I note that with amportal AUTHTYPE=database set (and therefore directory access disabled in httpd.conf or .htaccess)) and Logfiles module downloaded, I can still access the asterisk logfiles without encountering any authentication simply by entering the URL directly: -
Does this behaviour manifest itself in other people’s installations with AUTHTYPE=database. e.g. have a mucked up the default installation with incorrect permissions etc.
If this is the case, how may I best prevent access?
This server is hidden behind a firewall - with SSH tunnel access only to a non root user, however, I know that there are a few “Technically inquisitive” and occaisionally bored users, and I’d rather them not go playing in areas where they do not belong.
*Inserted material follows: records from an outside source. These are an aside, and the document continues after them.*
(** * Verification of the study-query service ([app.py])

    The service answers read-only HTTP queries over a relational store of
    studies annotated with terms and coordinates.  This development embeds
    the term normaliser, the coordinate parser, the SQL statements and the
    five query routes of [app.py], and proves the properties the
    specification states about them.

    Strings.  A Python [str] is modelled as a Rocq [string] whose
    characters are the code points 0..255 (Latin-1).  On that range
    [str.isspace], [str.lower], [str.strip], [str.split], [int] and
    [json.dumps] are modelled exactly as CPython implements them; code points
    above 255 are outside the model. *)

From Stdlib Require Import ZArith NArith Ascii String List Lia DecimalString.
From Stdlib Require QArith DecimalPos.
From stdpp Require Import base decidable option list strings.

Local Open Scope string_scope.
Local Open Scope list_scope.
Local Open Scope N_scope.
Local Open Scope nat_scope.

(** ** Python string primitives *)

Module Py.

(** [str.isspace] on one code point: TAB..CR, FS..US, space, NEL, NBSP. *)
Definition isspace (c : ascii) : bool :=
  let n := N_of_ascii c in
  ((9 <=? n) && (n <=? 13) || (28 <=? n) && (n <=? 32)
   || (n =? 133) || (n =? 160))%N.

(** [str.lower] on one code point: A..Z and the accented capitals
    U+00C0..U+00DE (except the multiplication sign U+00D7) move up by 32. *)
Definition lower_char (c : ascii) : ascii :=
  let n := N_of_ascii c in
  if ((65 <=? n) && (n <=? 90)
      || (192 <=? n) && (n <=? 222) && negb (n =? 215))%N
  then ascii_of_N (n + 32) else c.

(** [s.lower()] *)
Fixpoint lower (s : string) : string :=
  match s with
  | EmptyString => EmptyString
  | String c s' => String (lower_char c) (lower s')
  end.

(** [s.lstrip()]: drop the leading whitespace. *)
Fixpoint lstrip (s : string) : string :=
  match s with
  | EmptyString => EmptyString
  | String c s' => if isspace c then lstrip s' else s
  end.

(** [s.rstrip()]: drop the trailing whitespace.  A character is kept when
    something is kept after it or when it is not whitespace. *)
Fixpoint rstrip (s : string) : string :=
  match s with
  | EmptyString => EmptyString
  | String c s' =>
      match rstrip s' with
      | EmptyString => if isspace c then EmptyString else String c EmptyString
      | r => String c r
      end
  end.

(** [s.strip()] *)
Definition strip (s : string) : string := rstrip (lstrip s).

(** [s.startswith(p)] *)
Fixpoint startswith (s p : string) {struct p} : bool :=
  match p, s with
  | EmptyString, _ => true
  | String _ _, EmptyString => false
  | String a p', String b s' => if Ascii.eqb a b then startswith s' p' else false
  end.

(** [s.replace(old, new)] for one-character [old] and [new]. *)
Fixpoint replace (s : string) (old new : ascii) : string :=
  match s with
  | EmptyString => EmptyString
  | String c s' =>
      String (if Ascii.eqb c old then new else c) (replace s' old new)
  end.

(** [s.split(sep)] for a one-character separator: every occurrence of
    [sep] cuts, empty pieces are kept, and the result is never empty. *)
Fixpoint split (s : string) (sep : ascii) : list string :=
  match s with
  | EmptyString => [EmptyString]
  | String c s' =>
      if Ascii.eqb c sep then EmptyString :: split s' sep
      else match split s' sep with
           | [] => [String c EmptyString]
           | w :: ws => String c w :: ws
           end
  end.

(** Whitespace as [int()] skips it: TAB..CR and space, and the two Latin-1
    blanks NEL and NBSP.  Unlike [str.isspace], the separators FS..US
    (28..31) are not skipped. *)
Definition int_space (c : ascii) : bool :=
  let n := N_of_ascii c in
  ((9 <=? n) && (n <=? 13) || (n =? 32) || (n =? 133) || (n =? 160))%N.

Definition digit (c : ascii) : option Z :=
  let n := N_of_ascii c in
  if ((48 <=? n) && (n <=? 57))%N then Some (Z.of_N n - 48)%Z else None.

Fixpoint skip_space (s : string) : string :=
  match s with
  | EmptyString => EmptyString
  | String c s' => if int_space c then skip_space s' else s
  end.

Fixpoint all_space (s : string) : bool :=
  match s with
  | EmptyString => true
  | String c s' => int_space c && all_space s'
  end.

(** The digits of a numeral, most significant first, then only blanks. *)
Fixpoint digits (acc : Z) (s : string) : option Z :=
  match s with
  | EmptyString => Some acc
  | String c s' =>
      match digit c with
      | Some d => digits (10 * acc + d)%Z s'
      | None => if all_space s then Some acc else None
      end
  end.

(** The number of digits a string starts with. *)
Fixpoint leading_digits (s : string) : nat :=
  match s with
  | EmptyString => O
  | String c s' =>
      match digit c with
      | Some _ => S (leading_digits s')
      | None => O
      end
  end.

(** [sys.int_info.default_max_str_digits]: the interpreter (CPython 3.11 and
    later) converts no numeral of more digits, leading zeros counted; the
    application leaves the default in place. *)
Definition max_str_digits : N := 4300.

(** [int(s)] in base 10 for a string without underscores (the pieces of
    [split("_")] never contain one): blanks, an optional sign, at least one
    and at most [max_str_digits] digits, blanks.  [None] stands for
    [ValueError]. *)
Definition int (s : string) : option Z :=
  let s := skip_space s in
  let '(sign, r) :=
    match s with
    | String "-"%char r => ((-1)%Z, r)
    | String "+"%char r => (1%Z, r)
    | _ => (1%Z, s)
    end in
  match r with
  | EmptyString => None
  | String c _ =>
      match digit c with
      | Some _ =>
          if (N.of_nat (leading_digits r) <=? max_str_digits)%N
          then option_map (Z.mul sign) (digits 0 r)
          else None
      | None => None
      end
  end.

(** [a, b, c = values]: exactly three values, none of which raised. *)
Definition unpack3 (values : list (option Z)) : option (Z * Z * Z) :=
  match values with
  | [Some a; Some b; Some c] => Some (a, b, c)
  | _ => None
  end.

(** [s[n:]] *)
Fixpoint slice_from (n : nat) (s : string) : string :=
  match n, s with
  | O, _ => s
  | S n', EmptyString => EmptyString
  | S n', String _ s' => slice_from n' s'
  end.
Further security would be a “nice to have” rather than a necessity, given the intended role of the software.
You could also just add an .htaccess file to the root html directory. That’s what I did but with auth_mysql instead so that way, I don’t need to use a second auth file and maintain 2 username/password files. I simply configured apache to use the mod_authmysql with the same users freebpx set up in the database. This way, everytime you add or modify a user in the database using freepbx, your root directory to your webserver stay updated. The only drawback is a double popup user/pass , but still way more secure.
If you want to go parano secure way, use the above recommended method by bubba, you wont have any security problems with that.
if you remove the httpd control then yes access to granted to all
Freepbx is not intended for Inet
If you are running a AAH / TB you gotta ton of holes by default.
AAH / TB are setup as a LAN type of use not open to the world, you never allow access to any thing but the needed ports for PHONE calls
and if you have just remote office / home the limit that to those IP’s only.